Solis
Page 3
To make her point, as she turned away she slapped open an air-pressure valve on the cleaning unit under the hull of her docked ship. The steamy blast kicked the meal cart against the androne so hard it exploded, scattering food across
the docking bay.
After that, Munk didn't approach her again until now. His anthropic model had guided him to infuse all the urgent emotion he could into his voice, yet his predictive memory warned him that she would probably wave him off and flop back into her air pool.
While waiting for her to react, he reviews his options and listens in on the signal flurries that have resulted from the strange radio message. Most of the resultant signals from the other companies in the area are in secure codes, yet he can surmise from their direction and duration what is being communicated.
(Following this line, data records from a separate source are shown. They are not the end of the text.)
Lemma wp_send_error code message explain s Q :
  Q tt (set_close_connection true (flushed s)) (error_out plat code message explain s) ->
  wp (send_error plat cls code message explain) s Q.
Proof.
  intros HQ. unfold send_error.
  destruct (default ("???", "???") (responses !! code)) as [shortmsg longmsg] eqn:Hr.
  unfold log_error. simpl.
  apply wp_bind. eapply wp_log_message; [apply format_error|].
  apply wp_bind, wp_send_response.
  apply wp_bind, wp_send_header_close.
  apply wp_bind.
  assert (Hm : default shortmsg message = error_message code message)
    by (unfold error_message; now rewrite Hr).
  assert (Hb : error_page plat code (default shortmsg message) (default longmsg explain)
               = error_body plat code message explain)
    by (unfold error_body, error_message, error_explain; now rewrite Hr).
  rewrite Hb, Hm.
  fold (error_has_body code).
  unfold error_out, error_head in HQ.
  destruct (error_has_body code) eqn:Hc.
  - apply wp_bind, wp_send_header; [reflexivity|].
    apply wp_bind, wp_send_header; [reflexivity|].
    apply wp_ret, wp_bind, wp_end_headers, wp_bind, wp_get.
    norm_state. simpl in *. norm_state.
    destruct (negb (String.eqb (command (self s)) "HEAD") && Py.truthy _)%bool;
      [apply wp_emit | apply wp_ret]; simpl; rewrite ?app_nil_r in *; exact HQ.
  - apply wp_ret, wp_bind, wp_end_headers, wp_bind, wp_get.
    norm_state. apply wp_ret. simpl in *. rewrite ?app_nil_r in *. exact HQ.
Qed.

Lemma wp_if {A} (b : bool) (m1 m2 : M A) s Q :
  (b = true -> wp m1 s Q) -> (b = false -> wp m2 s Q) ->
  wp (if b then m1 else m2) s Q.
Proof. destruct b; auto. Qed.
Salvage rights are being debated, and unless he responds immediately, he will have no chance of getting to this unique human before others do.
Munk decides he has blundered in seeking Jumper Nili's help and turns back toward the splashing partition of water.
"Hey, bolt-brain, hold up." Mei Nili trudges up the ramp from the dream den, her silky robes billowing in the gusty passage out of the pool. "This better be damn good, or I'm going to insist Central runs a full integrity check on your silicon synapses."
"It is, I assure you, a matter of life or death for an extraordinary human being." He strides quickly out of the arcade and calls behind from the bamboo grove, "We must hurry."
"Where are we going?" she scowls, her tabis slapping on the flagstones as she runs to catch up with him. "And why didn't you use the comlink to call me? You're not supposed to be in here."
"We're going to the docking bay as swiftly as we can," he answers, holding the droplift curtain open for her. "I can say no more until we're away. If Central overhears us, we may compromise the life we must save. That is why I had to collect you in person."
"I don't understand all this secrecy," Mei complains in the humming rush of the droplift. "Is this something to do with your so-called avocation-because if it is, I don't want anything to do with it. You understand me?"
Munk bounds out of the droplift and onto the wide and empty staging platform of the docking bay. "This is an entirely singular event, Jumper Nili, and as I have promised, is not gratuitous. Please, get into The Laughing Life and put on a flightsuit. We must haunch at once."
"Munk-that's your name, right?" She swings her gaze across the vast hangar of mooring scaffolds and gantries framing the empty ships, the multitiered freighter, and the sleek cruiser. "Look, Munk, you seem sincere enough, but I'm not going to jump without authorization from Central."
"Central will not authorize this jump," Munk states flatly. "I know you have doubts. You must trust me. This is the right action to take now. Once we are in flight, I will explain everything."
Mei stares hard at Munk, and the androne tries to assess what the human is thinking but draws a blank.
"We must go now-right now," Munk says, impacting his voice with urgency, "or a human life is forfeit."
Mei blows an upward jet of air that lifts her bangs and then, with an irked haughtiness that seems to Munk the proud spirit of the human animal, climbs the gangway to The Laughing Life.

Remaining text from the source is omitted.